__PROBLEM TO WORK ON__:
Copy exactly the lines that run from the line containing "(variance + diff" to the end of the material below, both ends included.
+ + +
(** * SMAnalyzer: metrics-to-anomaly pipeline

    A shallow embedding of the Go packages [timeseries], [ml] and [anomaly]
    of SMAnalyzer, and the properties of the time-series store, the feature
    extractor, the K-means engine and the hybrid detector.

    Conventions of the embedding:
    - [float64] is Rocq's primitive binary64 float, so every arithmetic
      operation, comparison and [math.Sqrt] rounds as the Go code does;
    - a Go run-time panic (index or slice bound out of range, [make] with a
      negative length) is the result [None] of an [option];
    - a slice is a [list]; the nil slice and the empty slice are both [[]]
      (the code only ever ranges over them and takes their [len]);
    - [time.Time] is an instant on one time line, a [Z];
    - [time.Now()] is an explicit argument of the function that reads it;
    - [fmt.Sprintf] is kept symbolic (format string and arguments);
    - Go maps are [gmap]s; the mutable receivers ([*Storage], [*Detector])
      are passed and returned explicitly. *)

From Stdlib Require Import ZArith Floats Lia.
From stdpp Require Import gmap strings list fin_maps sorting.

#[local] Set Warnings "-clear-no-such-hyp".
#[local] Set Warnings "-inexact-float".

Local Open Scope Z_scope.

(** ** Go primitives *)

Module go.

(** [int] is 64 bits wide, two's complement. *)
Definition wrap64 (z : Z) : Z := (z + 2 ^ 63) `mod` 2 ^ 64 - 2 ^ 63.

(** [float64(n)] for a length [n]. *)
Definition float64_of_len (n : nat) : float :=
  PrimFloat.of_uint63 (Uint63.of_Z (Z.of_nat n)).

(** [s[i]]: panics out of range. *)
Definition index {A} (s : list A) (i : Z) : option A :=
  if decide (0 ≤ i) then s !! Z.to_nat i else None.

(** [s[lo:hi]] with [hi ≤ len(s)]: panics unless [0 ≤ lo ≤ hi ≤ len(s)]. *)
Definition slice {A} (s : list A) (lo hi : Z) : option (list A) :=
  if decide (0 ≤ lo ∧ lo ≤ hi ∧ hi ≤ Z.of_nat (length s))
  then Some (take (Z.to_nat hi - Z.to_nat lo) (drop (Z.to_nat lo) s))
  else None.

(** [error]: [nil] or a message. *)
Definition error := option string.

(** An unevaluated [fmt.Sprintf(format, args...)]. *)
Record formatted := Sprintf { format : string; args : list float }.

(** A left-to-right loop whose body may panic. *)
Fixpoint foldM {A B} (body : B → A → option B) (acc : B) (l : list A) : option B :=
  match l with
  | [] => Some acc
  | x :: l' => acc' ← body acc x; foldM body acc' l'
  end.

End go.

(** ** Package timeseries (storage.go) *)

Module timeseries.

Record DataPoint := {
  Timestamp : Z;
  Value : float;
  Labels : gmap string string
}.

Record TimeSeries := {
  ServiceName : string;
  Metric : string;
  Points : list DataPoint
}.

Record Storage := { series : gmap string TimeSeries }.

Definition NewStorage : Storage := {| series := ∅ |}.

Definition key (serviceName metric : string) : string :=
  serviceName +:+ ":" +:+ metric.

(** [now] is the value [time.Now()] returns inside the call. *)
Definition Store (s : Storage) (now : Z) (serviceName metric : string)
    (value : float) (labels : gmap string string) : Storage :=
  let key := key serviceName metric in
  let series1 :=
    match series s !! key with
    | None => <[key := {| ServiceName := serviceName; Metric := metric; Points := [] |}]> (series s)
    | Some _ => series s
    end in
  let point := {| Timestamp := now; Value := value; Labels := labels |} in
  {| series := alter (λ ts, {| ServiceName := ServiceName ts; Metric := Metric ts;
                               Points := Points ts ++ [point] |}) key series1 |}.

Definition GetSeries (s : Storage) (serviceName metric : string) : option TimeSeries :=
  series s !! key serviceName metric.

(** [t.After(u)] and [t.Before(u)]. *)
Definition After (t u : Z) : bool := u <? t.
Definition Before (t u : Z) : bool := t <? u.

Definition GetTimeRange (s : Storage) (serviceName metric : string) (start end_ : Z)
    : list DataPoint :=
  match GetSeries s serviceName metric with
  | None => []
  | Some series =>
      fold_left (λ result point,
                   if After (Timestamp point) start && Before (Timestamp point) end_
                   then result ++ [point] else result)
                (Points series) []
  end.

(** In [points[len(points)-n:]] the subtraction cannot wrap for [n ≥ 0];
    for [n < 0] the bound is above [len(points)], or negative once
    wrapped: the slice expression panics either way. *)
Definition GetLatestN (s : Storage) (serviceName metric : string) (n : Z)
    : option (list DataPoint) :=
  match GetSeries s serviceName metric with
  | None => Some []
  | Some series =>
      let points := Points series in
      if Z.of_nat (length points) <=? n then Some points
      else go.slice points (Z.of_nat (length points) - n) (Z.of_nat (length points))
  end.

(** One call of [Store], with the clock reading it made. *)
Record StoreCall := {
  call_now : Z;
  call_serviceName : string;
  call_metric : string;
  call_value : float;
  call_labels : gmap string string
}.

Definition StoreAll (s : Storage) (calls : list StoreCall) : Storage :=
  fold_left (λ s c, Store s (call_now c) (call_serviceName c) (call_metric c)
                          (call_value c) (call_labels c)) calls s.

End timeseries.

(** ** Package ml (clustering.go) *)

Module ml.

Import timeseries.

Record ClusterPoint := {
  Features : list float;
  Label : string;
  Original : option DataPoint   (* [*timeseries.DataPoint], nil or the point *)
}.

Record Cluster := {
  Centroid : list float;
  Points : list ClusterPoint
}.

(** The field [Features []string] of the source is [FeatureNames] here
    ([Features] is the field of [ClusterPoint]). *)
Record KMeansConfig := {
  K : Z;
  MaxIter : Z;
  Tolerance : float;
  FeatureNames : list string
}.

Record ClusteringEngine := { config : KMeansConfig }.

Definition NewClusteringEngine (config : KMeansConfig) : ClusteringEngine :=
  {| config := config |}.

Definition calculateMean (points : list DataPoint) : float :=
  if decide (length points = 0%nat) then 0%float
  else
    let sum := fold_left (λ sum p, (sum + Value p)%float) points 0%float in
    (sum / go.float64_of_len (length points))%float.

Definition calculateStdDev (points : list DataPoint) : float :=
  if decide (length points ≤ 1)%nat then 0%float
  else
    let mean := calculateMean points in
    let sumSquaredDiff :=
      fold_left (λ sumSquaredDiff p,
                   let diff := (Value p - mean)%float in
                   (sumSquaredDiff + diff * diff)%float) points 0%float in
    PrimFloat.sqrt (sumSquaredDiff / go.float64_of_len (length points - 1))%float.

Definition calculateTrend (points : list DataPoint) : float :=
  match points with
  | [] | [_] => 0%float
  | p0 :: _ =>
      let first := Value p0 in
      let last := Value (List.last points p0) in
      ((last - first) / first)%float
  end.

(** [changes] is allocated zeroed; entry [i-1] is written only when the
    previous value is not 0. *)
Definition calculateVolatility (points : list DataPoint) : float :=
  if decide (length points < 2)%nat then 0%float
  else
    let changes :=
      fold_left (λ changes i,
                   match points !! (i - 1)%nat, points !! i with
                   | Some prev, Some cur =>
                       if negb (Value prev =? 0)%float
                       then <[(i - 1)%nat := ((Value cur - Value prev) / Value prev)%float]> changes
                       else changes
                   | _, _ => changes   (* not reached: 1 ≤ i < len(points) *)
                   end)
                (seq 1 (length points - 1))
                (replicate (length points - 1) 0%float) in
    let mean := fold_left (λ mean change, (mean + change)%float) changes 0%float in
    let mean := (mean / go.float64_of_len (length changes))%float in
    let variance :=
      fold_left (λ variance change,
                   let diff := (change - mean)%float in
                   (variance + diff * diff)%float) changes 0%float in
    let variance := (variance / go.float64_of_len (length changes))%float in
    PrimFloat.sqrt variance.

Definition ExtractFeatures (points : list DataPoint) (windowSize : Z)
    : option (list ClusterPoint) :=
  mapM (λ i,
          window ← go.slice points (i - windowSize) i;
          original ← go.index points i;
          Some {| Features := [calculateMean window; calculateStdDev window;
                               calculateTrend window; calculateVolatility window];
                  Label := "";
                  Original := Some original |})
       (seqZ windowSize (Z.of_nat (length points) - windowSize)).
+ + +
__ANSWER BOX__:
                   (variance + diff * diff)%float) changes 0%float in
    let variance := (variance / go.float64_of_len (length changes))%float in
    PrimFloat.sqrt variance.

Definition ExtractFeatures (points : list DataPoint) (windowSize : Z)
    : option (list ClusterPoint) :=
  mapM (λ i,
          window ← go.slice points (i - windowSize) i;
          original ← go.index points i;
          Some {| Features := [calculateMean window; calculateStdDev window;
                               calculateTrend window; calculateVolatility window];
                  Label := "";
                  Original := Some original |})
       (seqZ windowSize (Z.of_nat (length points) - windowSize)).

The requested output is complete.